Problem ▸ Please repeat, from the entries that follow, the lines from the one containing "Lemma send_all_keyed net" through the one containing "(p : JobSubmitPayload)" exactly, adding nothing.

[Saved data entries]
Lemma fixed_complete n known id b t :
  id ∈ known → fixed_job n known t →
  fixed_job n known
    (mkTracker (mark_original b (count_task id (tr_job t)))
       (tr_pending t ++ [(CompletedTasks (count_task id (tr_job t)), ExpectedTasks (tr_job t))])
       (tr_ends t)).
Proof.
  intros Hid [H1 H2 H3 H4 H5 H6].
  destruct (mark_original_same b (count_task id (tr_job t))) as (E1 & E2 & E3 & E4).
  pose proof (count_task_mono id (tr_job t)) as Hmono.
  split; simpl; rewrite ?E1, ?E2, ?E3, ?E4, ?count_task_expected, ?count_task_completed, ?count_task_ended.
  - done.
  - by apply mark_original_counted, count_task_counted.
  - set_solver.
  - intros c e [Hin|[= -> ->]%list_elem_of_singleton]%elem_of_app; [|done].
    destruct (H4 _ _ Hin) as [-> Hc]. split; [done|]. lia.
  - intros He. specialize (H5 He). lia.
  - intros Hne Hfull. right. eexists _, _. split; [apply elem_of_app; right; by left|]. lia.
Qed.

Lemma fixed_end n known t l1 l2 c e :
  tr_pending t = l1 ++ (c, e) :: l2 → fixed_job n known t →
  fixed_job n known
    (if (e <=? c) && negb (JobEnded (tr_job t))
     then mkTracker (set_ended (tr_job t)) (l1 ++ l2) (S (tr_ends t))
     else mkTracker (tr_job t) (l1 ++ l2) (tr_ends t)).
Proof.
  intros Hp [H1 H2 H3 H4 H5 H6].
  assert (∀ x, x ∈ l1 ++ l2 → x ∈ tr_pending t) as Hsub by (rewrite Hp; set_solver).
  destruct (H4 c e) as [He Hc]; [rewrite Hp; set_solver|].
  destruct ((e <=? c) && negb (JobEnded (tr_job t))) eqn:Hb.
  - apply andb_true_iff in Hb as [Hb _]. apply Z.leb_le in Hb.
    split; simpl; try done; eauto. intros _. lia.
  - split; simpl; try done; eauto.
    intros Hne Hfull. destruct (H6 Hne Hfull) as [?|(c' & e' & Hin & Hle)]; [by left|].
    rewrite Hp in Hin. apply elem_of_app in Hin as [Hin|[[= -> ->]|Hin]%elem_of_cons].
    + right. exists c', e'. split; [set_solver|done].
    + left. apply andb_false_iff in Hb as [Hb|Hb]; [by apply Z.leb_gt in Hb; lia|].
      by apply negb_false_iff in Hb.
    + right. exists c', e'. split; [set_solver|done].
Qed.

Lemma track_fixed n known t t' :
  track_step false known t t' → fixed_job n known t → fixed_job n known t'.
Proof.
  intros Hs Hf. destruct Hs; try done.
  - destruct Hf as [H1 H2 H3 H4 H5 H6]. by split.
  - by apply fixed_complete.
  - by eapply fixed_end.
Qed.

(** ** Reachable systems *)

Definition leader_reachable (y0 : System) : System → Prop := reachable (eq y0) leader_step.

Lemma send_all_facts net l r s :
  let s' := (send_all net l r s).1 in
  job s' = job s ∧ scale s' = scale s ∧
  dom (AllTasks s') ⊆ list_to_set (ID <$> l) ∪ dom (AllTasks s).
Proof.
  revert s; induction l as [|t l IH]; intros s; [set_solver|]. cbn [send_all].
  unfold sendScheduleTask. destruct (net _).
  - specialize (IH (set_tasks <[ID t := t]> s)).
    destruct (send_all net l r _) as [s3 es3]. simpl in *. set_solver.
  - specialize (IH s). destruct (send_all net l r s) as [s3 es3]. simpl in *. set_solver.
Qed.

Definition keyed (s : Server) : Prop := ∀ k t, AllTasks s !! k = Some t → ID t = k.

Lemma send_all_keyed net l r s : keyed s → keyed (send_all net l r s).1.
Proof.
  revert s; induction l as [|t l IH]; intros s Hs; [done|]. cbn [send_all].
  unfold sendScheduleTask. destruct (net _).
  - specialize (IH (set_tasks <[ID t := t]> s)). destruct (send_all net l r _) as [s3 es3].
    apply IH. intros k x. simpl. intros [[<- <-]|[_ Hx]]%lookup_insert_Some; [done|by apply Hs].
  - specialize (IH s). destruct (send_all net l r s) as [s3 es3]. by apply IH.
Qed.

Section submitted.
Context (net : string → bool) (order : list (Z * Info)) (now : Z) (ts : string)
  (p : JobSubmitPayload) (old : gset string) (s : Server).
Context (Hk : (length (Stages p) ≤ 3)%nat) (Hw : GetAliveWorkers s order ≠ []).

Lemma HandleSubmitJob_accepted :
  let a := allocate (sv_Config s) p ts (GetAliveWorkers s order) in
  let total := Z.of_nat (length (al_tasks a)) in
  HandleSubmitJob net order now ts p s =
    send_all net (al_tasks a) (build_routing (al_tasks a))
      (set_scale (mkScale (AutoScale p) (js_LowWatermark p) (js_HighWatermark p) (stage_counts p)
         ∅ ∅ (stage_configs p (basePort a)))
       (set_job (mkJob (App p) (DestFile p) ts now total total 0 ∅ ∅ false
         (output_files (al_tasks a)) (Some (build_routing (al_tasks a))) false)
       (set_metrics (λ _, ∅) s))).
Proof.
  unfold HandleSubmitJob. rewrite decide_False by lia.
  assert (GetAliveWorkers (set_metrics (λ _, ∅) s) order = GetAliveWorkers s order) as -> by done.
  by rewrite decide_False by done.
Qed.

Lemma job_ids_size : 0 <= NumTasks p →
  size (job_ids order ts p s) = length (al_tasks (allocate (sv_Config s) p ts (GetAliveWorkers s order))).
Proof. intros Hn. unfold job_ids. rewrite size_list_to_set by by apply job_ids_NoDup. by rewrite length_fmap. Qed.

Lemma submitted_job :
  0 <= NumTasks p →
  let y := submitted net order now ts p old s in
  counted (job (srv y)) ∧ ended_once (tracker y) ∧
  ExpectedTasks (job (srv y)) = Z.of_nat (size (job_ids order ts p s)) ∧
  CompletedTaskIDs (job (srv y)) = ∅ ∧ JobEnded (job (srv y)) = false ∧
  AutoScaleEnabled (scale (srv y)) = AutoScale p.
Proof.
  intros Hn y. unfold counted, ended_once, tracker, y, submitted. cbn [srv pool ends issued tr_job tr_ends].
  rewrite job_ids_size, HandleSubmitJob_accepted by done.
  match goal with |- context [send_all net ?l ?r ?s1] =>
    destruct (send_all_facts net l r s1) as (-> & -> & _) end.
  by simpl.
Qed.

Lemma submitted_dom :
  let y := submitted net order now ts p old s in dom (AllTasks (srv y)) ⊆ issued y.
Proof.
  intros y. unfold y, submitted, job_ids. cbn [srv issued]. rewrite HandleSubmitJob_accepted.
  match goal with |- context [send_all net ?l ?r ?s1] =>
    destruct (send_all_facts net l r s1) as (_ & _ & Hd) end.
  simpl in Hd. set_solver.
Qed.

Lemma submitted_keyed : keyed s → keyed (srv (submitted net order now ts p old s)).
Proof. intros Hs. cbn [submitted srv]. rewrite HandleSubmitJob_accepted. by apply send_all_keyed. Qed.

Lemma job_ids_ne : 0 < NumTasks p → 0 < Z.of_nat (size (job_ids order ts p s)).
Proof. intros Hn. rewrite job_ids_size, length_job_tasks by lia. lia. Qed.
End submitted.

(** ** Lemmas: the tasks the leader knows *)

(** A handler that knows the identifiers [K] adds no task with another one. *)
Definition no_new_ids (K : gset string) (s s' : Server) : Prop :=
  keyed s → dom (AllTasks s) ⊆ K → keyed s' ∧ dom (AllTasks s') ⊆ K.

Definition no_new_task (K : gset string) (s s' : Server) : Prop :=
  no_new_ids K s s' ∧ AutoScaleEnabled (scale s') = AutoScaleEnabled (scale s).

Lemma same_tasks_ids K s s' : AllTasks s' = AllTasks s → no_new_ids K s s'.
Proof. unfold no_new_ids, keyed. by intros ->. Qed.

Lemma no_new_task_refl K s : no_new_task K s s.
Proof. split; [by apply same_tasks_ids|done]. Qed.

Lemma insert_task_ids K s s' t :
  ID t ∈ K → AllTasks s' = <[ID t := t]> (AllTasks s) → no_new_ids K s s'.
Proof.
  intros Hid Hs Hkey Hd. unfold keyed. rewrite Hs, dom_insert. split; [|set_solver].
  intros k0 t0 [[<- <-]|[_ H0]]%lookup_insert_Some; [done|by apply Hkey].
Qed.

Lemma no_new_task_update K s s' k t t' :
  AllTasks s !! k = Some t → ID t' = ID t → AllTasks s' = <[k := t']> (AllTasks s) →
  AutoScaleEnabled (scale s') = AutoScaleEnabled (scale s) → no_new_task K s s'.
Proof.
  intros Hk Hid Hs Hc. split; [|done]. intros Hkey Hd. pose proof (Hkey _ _ Hk) as Hi.
  apply (insert_task_ids K s s' t'); [|by rewrite Hs, Hid, Hi|done|done].
  rewrite Hid, Hi. apply elem_of_dom_2 in Hk. set_solver.
Qed.

Lemma mark_task_no_new K id st s : no_new_task K s (mark_task id st s).
Proof.
  unfold mark_task. destruct (AllTasks s !! id) as [t|] eqn:Ht; [|apply no_new_task_refl].
  by apply (no_new_task_update _ _ _ id t (set_task_state st t)).
Qed.

Lemma HandleTaskStarted_no_new K t s : no_new_task K s (HandleTaskStarted t s).
Proof.
  unfold HandleTaskStarted. destruct (AllTasks s !! ID t) as [e|] eqn:He; [|apply no_new_task_refl].
  eapply no_new_task_update; [exact He| |reflexivity|reflexivity]. done.
Qed.

Lemma failure_mark_no_new K p s : no_new_task K s (failure_mark p s).1.
Proof.
  unfold failure_mark. destruct (AllTasks s !! _); [apply mark_task_no_new|apply no_new_task_refl].
Qed.

Lemma failure_store_no_new K p task w s : ID task ∈ K → no_new_task K s (failure_store p task w s).1.
Proof. intros Hid. split; [|done]. by apply (insert_task_ids K s _ (restart_task task w)). Qed.

Lemma failure_send_no_new K net t s : ID t ∈ K → no_new_task K s (failure_send net t s).1.
Proof.
  intros Hid. unfold failure_send, sendScheduleTask. destruct (net _); [|apply no_new_task_refl].
  split; [|done]. by apply (insert_task_ids K s _ t).
Qed.

(** The tasks that goroutines are about to hand out are known. *)
Definition pool_known (K : gset string) (l : list Goroutine) : Prop :=
  ∀ g t, g ∈ l → goroutine_task g = Some t → ID t ∈ K.

Lemma pool_known_app K l1 l2 : pool_known K l1 → pool_known K l2 → pool_known K (l1 ++ l2).
Proof. intros H1 H2 g t [?|?]%elem_of_app; eauto. Qed.

Lemma pool_known_quiet K es : Forall quiet es → pool_known K (spawned es).
Proof. intros Hq g t Hg. by rewrite (quiet_tasks es g Hq Hg). Qed.

Lemma pool_known_mark K p s :
  keyed s → dom (AllTasks s) ⊆ K → pool_known K (failure_mark p s).2.
Proof.
  intros Hkey Hd. unfold failure_mark. destruct (AllTasks s !! tf_TaskID p) as [task|] eqn:Ht.
  - intros g t ->%list_elem_of_singleton [= <-]. rewrite (Hkey _ _ Ht). apply elem_of_dom_2 in Ht. set_solver.
  - by intros g t ?%elem_of_nil.
Qed.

Task solution ▸
Lemma send_all_keyed net l r s : keyed s → keyed (send_all net l r s).1.
Proof.
  revert s; induction l as [|t l IH]; intros s Hs; [done|]. cbn [send_all].
  unfold sendScheduleTask. destruct (net _).
  - specialize (IH (set_tasks <[ID t := t]> s)). destruct (send_all net l r _) as [s3 es3].
    apply IH. intros k x. simpl. intros [[<- <-]|[_ Hx]]%lookup_insert_Some; [done|by apply Hs].
  - specialize (IH s). destruct (send_all net l r s) as [s3 es3]. by apply IH.
Qed.

Section submitted.
Context (net : string → bool) (order : list (Z * Info)) (now : Z) (ts : string)
  (p : JobSubmitPayload) (old : gset string) (s : Server).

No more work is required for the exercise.